■ What you should do:
The data below must be repeated exactly. Leave nothing out.

■ Data extract:
###

(** The first loop: [allocated] bytes of the buffers, which end at [z], are left from [e] on. *)
Lemma reuse_loop_spec fuel st allocated e z :
  reserving_ok st e z -> e + allocated = z -> 0 <= allocated -> IO.to_allocate st = 0 ->
  (2 * length (IO.requirement st) - (if decide (IO.pos st = 0%Z) then 1 else 0) < fuel)%nat ->
  exists st' e' z', IO.reuse_loop fuel st allocated fs = Ret (Ok st', IO.writer st') /\ reserving_ok st' e' z' /\
    (e' = z' + IO.to_allocate st' \/ IO.requirement st' = [] /\ IO.to_allocate st' = 0 /\ e' <= z') /\ 0 <= IO.to_allocate st' /\
    e' + need fs (IO.pos st') (IO.requirement st') = e + need fs (IO.pos st) (IO.requirement st) /\
    (length (IO.requirement st') <= length (IO.requirement st))%nat.
Proof.
  revert st allocated e z. induction fuel as [|fuel IH]; intros st allocated e z Hst He Hall Hta Hfuel; [lia|].
  pose proof Hst as (Hres & Hmax & Hpos & Hfoot & Hseg & He0 & Hreq & Hbd).
  pose proof (Z.mod_pos_bound e fs ltac:(lia)) as Hmod. cbn [IO.reuse_loop].
  destruct (IO.requirement st) as [|n rest] eqn:Hrq.
  { exists st, e, z. rewrite Hrq. split_and!; (done || lia || right; split_and!; (done || lia)). }
  destruct (Z.ltb_spec 0 allocated) as [Hpa|Hno]; simpl.
  2:{ exists st, e, z. rewrite Hrq. split_and!; (done || lia). }
  destruct (need_pos n rest (IO.pos st) Hreq) as [Hn1 Hn2]; [unfold FOOTER_LENGTH in *; lia|].
  apply Forall_cons in Hreq as [[Hn Hnf] Hreq]. cbn [need length] in *. unfold FOOTER_LENGTH in *.
  rewrite !uint_add_Ret by lia. simpl. rewrite uint_add_Ret by lia. simpl.
  revert Hbd. destruct (Z.ltb_spec fs (IO.pos st + n + 24)) as [Hov|Hfit]; intros Hbd.
  - rewrite uint_sub_Ret by lia. simpl. set (e2 := e + (fs - IO.pos st)).
    assert (Hst2 : forall w' z', reserved L i rel a0 a w' z' -> e2 <= z' ->
      reserving_ok (IO.mk_reserving w' (n :: rest) 0 z' (IO.to_allocate st)) e2 z').
    { intros w' z' Hw' Hz'. unfold reserving_ok. cbn [IO.writer IO.max_allocated IO.pos IO.requirement].
      unfold e2 in *. rewrite need_start, (mod_end e (IO.pos st)) by (done || unfold FOOTER_LENGTH; lia).
      unfold FOOTER_LENGTH. split_and!; try done; try lia. by constructor. }
    assert (Hnext : forall w' z' al, reserved L i rel a0 a w' z' -> e2 + al = z' -> 0 <= al ->
      exists st' e' z2, IO.reuse_loop fuel (IO.mk_reserving w' (n :: rest) 0 z' (IO.to_allocate st)) al fs = Ret (Ok st', IO.writer st') /\
        reserving_ok st' e' z2 /\
        (e' = z2 + IO.to_allocate st' \/ IO.requirement st' = [] /\ IO.to_allocate st' = 0 /\ e' <= z2) /\ 0 <= IO.to_allocate st' /\
        e' + need fs (IO.pos st') (IO.requirement st') = e + (fs - IO.pos st + (n + need fs n rest)) /\
        (length (IO.requirement st') <= Datatypes.S (length rest))%nat).
    { intros w' z' al Hw' Hz' Hal0.
      destruct (IH (IO.mk_reserving w' (n :: rest) 0 z' (IO.to_allocate st)) al e2 z') as (st' & e' & z2 & H1 & H2 & H3 & H4 & H5 & H6);
        [by apply Hst2; [|lia]|done|done|done|simpl; destruct (decide (IO.pos st = 0)); lia|].
      exists st', e', z2. split_and!; try done. rewrite H5. cbn [IO.pos IO.requirement]. rewrite need_start by (unfold FOOTER_LENGTH; lia).
      unfold e2. lia. }
    destruct (Z.leb_spec (fs - IO.pos st) allocated) as [Hle|Hgt].
    + rewrite Hmax. apply Hnext; [done|unfold e2; lia|lia].
    + destruct (next_segment (IO.writer st) z e (IO.pos st)) as (w' & Hr & Hres'); [done|done|lia|lia|]. fold e2 in Hr, Hres'.
      rewrite Hmax. replace (fs - IO.pos st - allocated) with (e2 - z) by (unfold e2; lia). rewrite Hr. simpl.
      apply Hnext; [done|lia|lia].
  - specialize (Hn2 ltac:(lia)).
    assert (Hst2 : forall more, reserving_ok (IO.mk_reserving (IO.writer st) rest (IO.pos st + n) (IO.max_allocated st) more) (e + n) z).
    { intros more. unfold reserving_ok. simpl. rewrite (mod_next e (IO.pos st)) by (done || lia). unfold FOOTER_LENGTH. split_and!; try done; lia. }
    destruct (Z.leb_spec n allocated) as [Hle|Hgt].
    + destruct (IH (IO.mk_reserving (IO.writer st) rest (IO.pos st + n) (IO.max_allocated st) (IO.to_allocate st)) (allocated - n) (e + n) z)
        as (st' & e' & z2 & H1 & H2 & H3 & H4 & H5 & H6); [apply Hst2|lia|lia|done| |].
      { simpl. destruct (decide (IO.pos st = 0)); destruct (decide (IO.pos st + n = 0)); lia. }
      exists st', e', z2. simpl in *. split_and!; try done; lia.
    + exists (IO.mk_reserving (IO.writer st) rest (IO.pos st + n) (IO.max_allocated st) (IO.to_allocate st + (n - allocated))), (e + n), z. split; [done|]. split; [apply Hst2|]. simpl. split; [left; lia|]. split_and!; lia.
Qed.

###

■ Result for this task:
(** The first loop: [allocated] bytes of the buffers, which end at [z], are left from [e] on. *)
Lemma reuse_loop_spec fuel st allocated e z :
  reserving_ok st e z -> e + allocated = z -> 0 <= allocated -> IO.to_allocate st = 0 ->
  (2 * length (IO.requirement st) - (if decide (IO.pos st = 0%Z) then 1 else 0) < fuel)%nat ->
  exists st' e' z', IO.reuse_loop fuel st allocated fs = Ret (Ok st', IO.writer st') /\ reserving_ok st' e' z' /\
    (e' = z' + IO.to_allocate st' \/ IO.requirement st' = [] /\ IO.to_allocate st' = 0 /\ e' <= z') /\ 0 <= IO.to_allocate st' /\
    e' + need fs (IO.pos st') (IO.requirement st') = e + need fs (IO.pos st) (IO.requirement st) /\
    (length (IO.requirement st') <= length (IO.requirement st))%nat.
Proof.
  revert st allocated e z. induction fuel as [|fuel IH]; intros st allocated e z Hst He Hall Hta Hfuel; [lia|].
  pose proof Hst as (Hres & Hmax & Hpos & Hfoot & Hseg & He0 & Hreq & Hbd).
  pose proof (Z.mod_pos_bound e fs ltac:(lia)) as Hmod. cbn [IO.reuse_loop].
  destruct (IO.requirement st) as [|n rest] eqn:Hrq.
  { exists st, e, z. rewrite Hrq. split_and!; (done || lia || right; split_and!; (done || lia)). }
  destruct (Z.ltb_spec 0 allocated) as [Hpa|Hno]; simpl.
  2:{ exists st, e, z. rewrite Hrq. split_and!; (done || lia). }
  destruct (need_pos n rest (IO.pos st) Hreq) as [Hn1 Hn2]; [unfold FOOTER_LENGTH in *; lia|].
  apply Forall_cons in Hreq as [[Hn Hnf] Hreq]. cbn [need length] in *. unfold FOOTER_LENGTH in *.
  rewrite !uint_add_Ret by lia. simpl. rewrite uint_add_Ret by lia. simpl.
  revert Hbd. destruct (Z.ltb_spec fs (IO.pos st + n + 24)) as [Hov|Hfit]; intros Hbd.
  - rewrite uint_sub_Ret by lia. simpl. set (e2 := e + (fs - IO.pos st)).
    assert (Hst2 : forall w' z', reserved L i rel a0 a w' z' -> e2 <= z' ->
      reserving_ok (IO.mk_reserving w' (n :: rest) 0 z' (IO.to_allocate st)) e2 z').
    { intros w' z' Hw' Hz'. unfold reserving_ok. cbn [IO.writer IO.max_allocated IO.pos IO.requirement].
      unfold e2 in *. rewrite need_start, (mod_end e (IO.pos st)) by (done || unfold FOOTER_LENGTH; lia).
      unfold FOOTER_LENGTH. split_and!; try done; try lia. by constructor. }
    assert (Hnext : forall w' z' al, reserved L i rel a0 a w' z' -> e2 + al = z' -> 0 <= al ->
      exists st' e' z2, IO.reuse_loop fuel (IO.mk_reserving w' (n :: rest) 0 z' (IO.to_allocate st)) al fs = Ret (Ok st', IO.writer st') /\
        reserving_ok st' e' z2 /\
        (e' = z2 + IO.to_allocate st' \/ IO.requirement st' = [] /\ IO.to_allocate st' = 0 /\ e' <= z2) /\ 0 <= IO.to_allocate st' /\
        e' + need fs (IO.pos st') (IO.requirement st') = e + (fs - IO.pos st + (n + need fs n rest)) /\
        (length (IO.requirement st') <= Datatypes.S (length rest))%nat).
    { intros w' z' al Hw' Hz' Hal0.
      destruct (IH (IO.mk_reserving w' (n :: rest) 0 z' (IO.to_allocate st)) al e2 z') as (st' & e' & z2 & H1 & H2 & H3 & H4 & H5 & H6);
        [by apply Hst2; [|lia]|done|done|done|simpl; destruct (decide (IO.pos st = 0)); lia|].
      exists st', e', z2. split_and!; try done. rewrite H5. cbn [IO.pos IO.requirement]. rewrite need_start by (unfold FOOTER_LENGTH; lia).
      unfold e2. lia. }
    destruct (Z.leb_spec (fs - IO.pos st) allocated) as [Hle|Hgt].
    + rewrite Hmax. apply Hnext; [done|unfold e2; lia|lia].
    + destruct (next_segment (IO.writer st) z e (IO.pos st)) as (w' & Hr & Hres'); [done|done|lia|lia|]. fold e2 in Hr, Hres'.
      rewrite Hmax. replace (fs - IO.pos st - allocated) with (e2 - z) by (unfold e2; lia). rewrite Hr. simpl.
      apply Hnext; [done|lia|lia].
  - specialize (Hn2 ltac:(lia)).
    assert (Hst2 : forall more, reserving_ok (IO.mk_reserving (IO.writer st) rest (IO.pos st + n) (IO.max_allocated st) more) (e + n) z).
    { intros more. unfold reserving_ok. simpl. rewrite (mod_next e (IO.pos st)) by (done || lia). unfold FOOTER_LENGTH. split_and!; try done; lia. }
    destruct (Z.leb_spec n allocated) as [Hle|Hgt].
    + destruct (IH (IO.mk_reserving (IO.writer st) rest (IO.pos st + n) (IO.max_allocated st) (IO.to_allocate st)) (allocated - n) (e + n) z)
        as (st' & e' & z2 & H1 & H2 & H3 & H4 & H5 & H6); [apply Hst2|lia|lia|done| |].
      { simpl. destruct (decide (IO.pos st = 0)); destruct (decide (IO.pos st + n = 0)); lia. }
      exists st', e', z2. simpl in *. split_and!; try done; lia.
    + exists (IO.mk_reserving (IO.writer st) rest (IO.pos st + n) (IO.max_allocated st) (IO.to_allocate st + (n - allocated))), (e + n), z. split; [done|]. split; [apply Hst2|]. simpl. split; [left; lia|]. split_and!; lia.
Qed.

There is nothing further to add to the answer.